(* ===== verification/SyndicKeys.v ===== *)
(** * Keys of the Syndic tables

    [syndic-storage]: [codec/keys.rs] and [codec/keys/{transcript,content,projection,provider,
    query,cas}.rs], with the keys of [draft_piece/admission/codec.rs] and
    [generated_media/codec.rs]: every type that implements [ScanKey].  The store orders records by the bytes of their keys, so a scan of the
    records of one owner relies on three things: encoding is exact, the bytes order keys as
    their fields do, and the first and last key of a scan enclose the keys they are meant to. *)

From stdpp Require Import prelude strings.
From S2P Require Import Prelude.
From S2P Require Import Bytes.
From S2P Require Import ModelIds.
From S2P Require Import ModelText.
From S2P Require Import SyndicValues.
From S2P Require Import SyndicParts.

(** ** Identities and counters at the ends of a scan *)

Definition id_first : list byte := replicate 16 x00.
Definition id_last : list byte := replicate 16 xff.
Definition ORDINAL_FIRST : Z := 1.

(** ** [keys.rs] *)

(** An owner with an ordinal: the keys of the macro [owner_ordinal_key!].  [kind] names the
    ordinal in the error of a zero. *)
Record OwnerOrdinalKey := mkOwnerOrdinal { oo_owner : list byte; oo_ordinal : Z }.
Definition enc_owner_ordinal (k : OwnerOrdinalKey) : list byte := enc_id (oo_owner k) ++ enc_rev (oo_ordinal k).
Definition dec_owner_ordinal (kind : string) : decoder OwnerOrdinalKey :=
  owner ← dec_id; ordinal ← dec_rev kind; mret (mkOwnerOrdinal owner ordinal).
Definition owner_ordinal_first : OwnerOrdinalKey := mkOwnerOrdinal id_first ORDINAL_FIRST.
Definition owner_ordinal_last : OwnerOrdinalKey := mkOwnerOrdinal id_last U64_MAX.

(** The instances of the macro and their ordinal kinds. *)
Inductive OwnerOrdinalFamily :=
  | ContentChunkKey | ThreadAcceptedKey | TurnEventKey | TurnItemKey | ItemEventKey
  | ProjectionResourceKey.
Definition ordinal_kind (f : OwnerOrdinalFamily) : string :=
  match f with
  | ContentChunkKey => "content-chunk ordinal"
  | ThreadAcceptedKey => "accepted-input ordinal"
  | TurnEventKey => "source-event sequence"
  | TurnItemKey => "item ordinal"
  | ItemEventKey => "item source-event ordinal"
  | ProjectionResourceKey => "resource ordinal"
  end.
★ ★ ★ ★
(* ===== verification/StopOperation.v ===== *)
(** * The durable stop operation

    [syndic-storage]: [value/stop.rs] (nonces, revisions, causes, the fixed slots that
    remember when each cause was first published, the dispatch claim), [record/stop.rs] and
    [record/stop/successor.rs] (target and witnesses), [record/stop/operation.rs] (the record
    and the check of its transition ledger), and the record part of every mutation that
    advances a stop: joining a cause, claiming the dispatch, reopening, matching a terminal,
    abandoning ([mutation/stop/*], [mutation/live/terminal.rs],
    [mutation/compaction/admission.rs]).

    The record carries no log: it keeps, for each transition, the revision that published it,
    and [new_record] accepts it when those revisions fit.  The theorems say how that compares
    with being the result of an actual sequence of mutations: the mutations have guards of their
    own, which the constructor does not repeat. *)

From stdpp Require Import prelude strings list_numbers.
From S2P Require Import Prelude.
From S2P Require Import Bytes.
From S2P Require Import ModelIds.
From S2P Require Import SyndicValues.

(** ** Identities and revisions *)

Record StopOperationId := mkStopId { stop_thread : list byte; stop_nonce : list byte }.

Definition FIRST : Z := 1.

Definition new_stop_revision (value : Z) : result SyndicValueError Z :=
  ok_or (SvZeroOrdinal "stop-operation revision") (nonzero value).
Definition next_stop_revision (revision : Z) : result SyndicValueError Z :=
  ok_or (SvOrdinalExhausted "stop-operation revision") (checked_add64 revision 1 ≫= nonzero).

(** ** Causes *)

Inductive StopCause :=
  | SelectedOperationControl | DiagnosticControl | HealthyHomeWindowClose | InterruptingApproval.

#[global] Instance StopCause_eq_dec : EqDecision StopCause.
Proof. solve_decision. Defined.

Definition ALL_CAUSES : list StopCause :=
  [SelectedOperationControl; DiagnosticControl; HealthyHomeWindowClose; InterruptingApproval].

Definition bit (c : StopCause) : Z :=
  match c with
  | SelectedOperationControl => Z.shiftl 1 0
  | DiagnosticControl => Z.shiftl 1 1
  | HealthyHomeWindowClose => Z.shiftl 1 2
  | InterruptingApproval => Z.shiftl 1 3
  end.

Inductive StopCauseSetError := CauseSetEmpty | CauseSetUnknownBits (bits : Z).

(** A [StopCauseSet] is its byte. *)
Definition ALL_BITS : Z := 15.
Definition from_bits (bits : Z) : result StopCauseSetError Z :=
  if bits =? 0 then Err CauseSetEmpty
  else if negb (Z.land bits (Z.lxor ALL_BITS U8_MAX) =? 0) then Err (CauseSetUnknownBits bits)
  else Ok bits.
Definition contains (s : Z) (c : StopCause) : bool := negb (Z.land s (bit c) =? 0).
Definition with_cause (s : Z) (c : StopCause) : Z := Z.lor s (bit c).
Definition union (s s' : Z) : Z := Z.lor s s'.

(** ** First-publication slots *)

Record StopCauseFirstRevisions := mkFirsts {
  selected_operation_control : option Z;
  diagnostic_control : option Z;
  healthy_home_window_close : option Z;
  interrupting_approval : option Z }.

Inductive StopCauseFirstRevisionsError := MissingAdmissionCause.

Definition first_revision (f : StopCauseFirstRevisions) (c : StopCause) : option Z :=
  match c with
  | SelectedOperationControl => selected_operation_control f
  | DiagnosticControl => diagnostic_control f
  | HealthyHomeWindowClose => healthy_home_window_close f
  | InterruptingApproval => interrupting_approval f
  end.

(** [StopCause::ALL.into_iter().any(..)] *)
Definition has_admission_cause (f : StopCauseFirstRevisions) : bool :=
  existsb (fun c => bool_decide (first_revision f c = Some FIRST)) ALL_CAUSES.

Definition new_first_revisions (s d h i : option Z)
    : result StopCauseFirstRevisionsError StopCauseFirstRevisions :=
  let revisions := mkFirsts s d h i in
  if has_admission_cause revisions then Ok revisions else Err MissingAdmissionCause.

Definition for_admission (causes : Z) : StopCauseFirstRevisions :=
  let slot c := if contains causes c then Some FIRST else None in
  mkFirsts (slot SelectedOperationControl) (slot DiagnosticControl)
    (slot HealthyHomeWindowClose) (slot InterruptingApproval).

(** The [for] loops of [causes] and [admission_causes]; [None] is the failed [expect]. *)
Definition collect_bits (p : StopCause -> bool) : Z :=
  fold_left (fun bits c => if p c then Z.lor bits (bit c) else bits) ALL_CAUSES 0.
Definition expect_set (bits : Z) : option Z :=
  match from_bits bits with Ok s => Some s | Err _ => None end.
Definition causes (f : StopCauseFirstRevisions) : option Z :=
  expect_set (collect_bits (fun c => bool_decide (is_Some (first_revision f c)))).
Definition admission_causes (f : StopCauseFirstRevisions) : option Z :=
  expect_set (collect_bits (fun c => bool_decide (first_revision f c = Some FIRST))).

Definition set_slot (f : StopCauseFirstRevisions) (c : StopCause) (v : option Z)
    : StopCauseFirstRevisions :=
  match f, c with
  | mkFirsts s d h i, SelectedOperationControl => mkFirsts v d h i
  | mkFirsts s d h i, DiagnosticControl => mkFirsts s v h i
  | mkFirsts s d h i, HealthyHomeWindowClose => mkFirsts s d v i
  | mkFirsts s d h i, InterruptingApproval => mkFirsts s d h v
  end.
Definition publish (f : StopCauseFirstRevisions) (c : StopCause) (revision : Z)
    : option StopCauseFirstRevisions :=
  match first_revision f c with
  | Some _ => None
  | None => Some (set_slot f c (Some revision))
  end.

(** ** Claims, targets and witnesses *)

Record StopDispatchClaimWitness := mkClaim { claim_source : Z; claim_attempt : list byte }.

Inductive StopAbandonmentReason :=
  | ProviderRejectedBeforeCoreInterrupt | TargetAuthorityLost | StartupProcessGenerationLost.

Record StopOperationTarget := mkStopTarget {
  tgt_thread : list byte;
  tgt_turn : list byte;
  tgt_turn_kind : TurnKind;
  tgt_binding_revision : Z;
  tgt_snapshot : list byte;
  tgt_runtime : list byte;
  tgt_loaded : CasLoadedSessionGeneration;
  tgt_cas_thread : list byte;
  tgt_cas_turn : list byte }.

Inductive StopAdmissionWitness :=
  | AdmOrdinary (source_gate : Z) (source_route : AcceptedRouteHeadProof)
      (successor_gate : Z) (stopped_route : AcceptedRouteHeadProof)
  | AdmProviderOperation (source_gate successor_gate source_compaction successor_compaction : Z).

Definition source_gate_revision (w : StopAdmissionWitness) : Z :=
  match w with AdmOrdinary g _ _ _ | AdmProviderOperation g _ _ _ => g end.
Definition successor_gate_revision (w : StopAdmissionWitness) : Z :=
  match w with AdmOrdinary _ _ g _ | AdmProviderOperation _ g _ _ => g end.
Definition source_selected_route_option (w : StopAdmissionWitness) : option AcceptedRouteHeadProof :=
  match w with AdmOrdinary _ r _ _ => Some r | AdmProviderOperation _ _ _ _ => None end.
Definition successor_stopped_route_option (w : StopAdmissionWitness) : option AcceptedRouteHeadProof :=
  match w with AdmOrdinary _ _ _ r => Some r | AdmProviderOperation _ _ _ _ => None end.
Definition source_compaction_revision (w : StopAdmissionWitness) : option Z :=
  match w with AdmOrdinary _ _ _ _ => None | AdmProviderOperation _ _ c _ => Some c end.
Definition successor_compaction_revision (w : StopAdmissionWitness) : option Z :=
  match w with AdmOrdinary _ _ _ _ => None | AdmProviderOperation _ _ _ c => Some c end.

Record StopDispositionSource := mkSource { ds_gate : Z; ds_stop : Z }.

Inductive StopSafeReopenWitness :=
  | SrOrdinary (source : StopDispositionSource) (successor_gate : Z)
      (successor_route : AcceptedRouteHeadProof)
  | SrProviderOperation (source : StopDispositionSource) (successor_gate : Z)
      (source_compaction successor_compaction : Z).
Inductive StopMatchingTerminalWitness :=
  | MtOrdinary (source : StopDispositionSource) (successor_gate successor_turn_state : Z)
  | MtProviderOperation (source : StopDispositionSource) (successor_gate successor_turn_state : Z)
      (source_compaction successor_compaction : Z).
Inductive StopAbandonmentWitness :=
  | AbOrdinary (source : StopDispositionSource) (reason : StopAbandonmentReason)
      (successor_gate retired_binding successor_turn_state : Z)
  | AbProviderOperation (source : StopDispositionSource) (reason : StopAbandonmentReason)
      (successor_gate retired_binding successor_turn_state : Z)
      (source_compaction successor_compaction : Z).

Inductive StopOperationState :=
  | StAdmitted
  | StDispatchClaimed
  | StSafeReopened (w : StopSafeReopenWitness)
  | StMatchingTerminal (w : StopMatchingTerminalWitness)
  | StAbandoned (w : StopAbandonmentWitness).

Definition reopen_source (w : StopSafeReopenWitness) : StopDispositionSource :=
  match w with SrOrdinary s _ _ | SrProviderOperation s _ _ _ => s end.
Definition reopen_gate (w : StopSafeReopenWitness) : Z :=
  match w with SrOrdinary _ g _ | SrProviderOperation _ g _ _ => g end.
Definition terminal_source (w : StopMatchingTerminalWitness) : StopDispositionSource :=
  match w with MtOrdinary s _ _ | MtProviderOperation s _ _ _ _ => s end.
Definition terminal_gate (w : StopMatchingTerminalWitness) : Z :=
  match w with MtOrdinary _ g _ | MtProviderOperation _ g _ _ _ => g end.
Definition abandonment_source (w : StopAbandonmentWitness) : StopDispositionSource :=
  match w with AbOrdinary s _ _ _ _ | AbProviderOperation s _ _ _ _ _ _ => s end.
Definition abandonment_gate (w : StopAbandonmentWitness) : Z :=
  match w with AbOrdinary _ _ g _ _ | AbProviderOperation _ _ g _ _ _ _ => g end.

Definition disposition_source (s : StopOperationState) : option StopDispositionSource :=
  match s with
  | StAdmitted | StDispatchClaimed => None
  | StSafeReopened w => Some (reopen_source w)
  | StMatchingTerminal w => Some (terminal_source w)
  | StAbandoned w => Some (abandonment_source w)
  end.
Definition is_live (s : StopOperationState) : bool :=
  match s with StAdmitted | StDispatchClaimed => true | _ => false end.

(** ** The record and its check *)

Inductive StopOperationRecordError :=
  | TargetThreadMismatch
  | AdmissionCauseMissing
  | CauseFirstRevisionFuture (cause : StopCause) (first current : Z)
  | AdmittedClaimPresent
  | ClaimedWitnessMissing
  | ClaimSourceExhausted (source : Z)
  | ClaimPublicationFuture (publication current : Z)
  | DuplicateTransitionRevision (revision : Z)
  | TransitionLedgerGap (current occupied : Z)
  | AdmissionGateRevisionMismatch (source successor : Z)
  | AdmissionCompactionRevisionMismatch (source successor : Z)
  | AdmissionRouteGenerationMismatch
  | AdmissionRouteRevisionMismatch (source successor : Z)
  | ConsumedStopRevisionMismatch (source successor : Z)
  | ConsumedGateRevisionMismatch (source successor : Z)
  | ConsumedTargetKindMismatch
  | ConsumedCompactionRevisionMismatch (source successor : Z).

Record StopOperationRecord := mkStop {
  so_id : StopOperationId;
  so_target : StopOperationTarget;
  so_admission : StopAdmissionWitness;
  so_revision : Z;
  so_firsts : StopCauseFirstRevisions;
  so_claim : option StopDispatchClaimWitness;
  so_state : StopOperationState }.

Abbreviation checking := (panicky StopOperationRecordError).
★ ★ ★ ★
The required output is the stretch of entries above from the line containing "#[global] Instance StopCause_eq_dec" through the line containing "let slot c := if", reproduced exactly.

#[global] Instance StopCause_eq_dec : EqDecision StopCause.
Proof. solve_decision. Defined.

Definition ALL_CAUSES : list StopCause :=
  [SelectedOperationControl; DiagnosticControl; HealthyHomeWindowClose; InterruptingApproval].

Definition bit (c : StopCause) : Z :=
  match c with
  | SelectedOperationControl => Z.shiftl 1 0
  | DiagnosticControl => Z.shiftl 1 1
  | HealthyHomeWindowClose => Z.shiftl 1 2
  | InterruptingApproval => Z.shiftl 1 3
  end.

Inductive StopCauseSetError := CauseSetEmpty | CauseSetUnknownBits (bits : Z).

(** A [StopCauseSet] is its byte. *)
Definition ALL_BITS : Z := 15.
Definition from_bits (bits : Z) : result StopCauseSetError Z :=
  if bits =? 0 then Err CauseSetEmpty
  else if negb (Z.land bits (Z.lxor ALL_BITS U8_MAX) =? 0) then Err (CauseSetUnknownBits bits)
  else Ok bits.
Definition contains (s : Z) (c : StopCause) : bool := negb (Z.land s (bit c) =? 0).
Definition with_cause (s : Z) (c : StopCause) : Z := Z.lor s (bit c).
Definition union (s s' : Z) : Z := Z.lor s s'.

(** ** First-publication slots *)

Record StopCauseFirstRevisions := mkFirsts {
  selected_operation_control : option Z;
  diagnostic_control : option Z;
  healthy_home_window_close : option Z;
  interrupting_approval : option Z }.

Inductive StopCauseFirstRevisionsError := MissingAdmissionCause.

Definition first_revision (f : StopCauseFirstRevisions) (c : StopCause) : option Z :=
  match c with
  | SelectedOperationControl => selected_operation_control f
  | DiagnosticControl => diagnostic_control f
  | HealthyHomeWindowClose => healthy_home_window_close f
  | InterruptingApproval => interrupting_approval f
  end.

(** [StopCause::ALL.into_iter().any(..)] *)
Definition has_admission_cause (f : StopCauseFirstRevisions) : bool :=
  existsb (fun c => bool_decide (first_revision f c = Some FIRST)) ALL_CAUSES.

Definition new_first_revisions (s d h i : option Z)
    : result StopCauseFirstRevisionsError StopCauseFirstRevisions :=
  let revisions := mkFirsts s d h i in
  if has_admission_cause revisions then Ok revisions else Err MissingAdmissionCause.

Definition for_admission (causes : Z) : StopCauseFirstRevisions :=
  let slot c := if contains causes c then Some FIRST else None in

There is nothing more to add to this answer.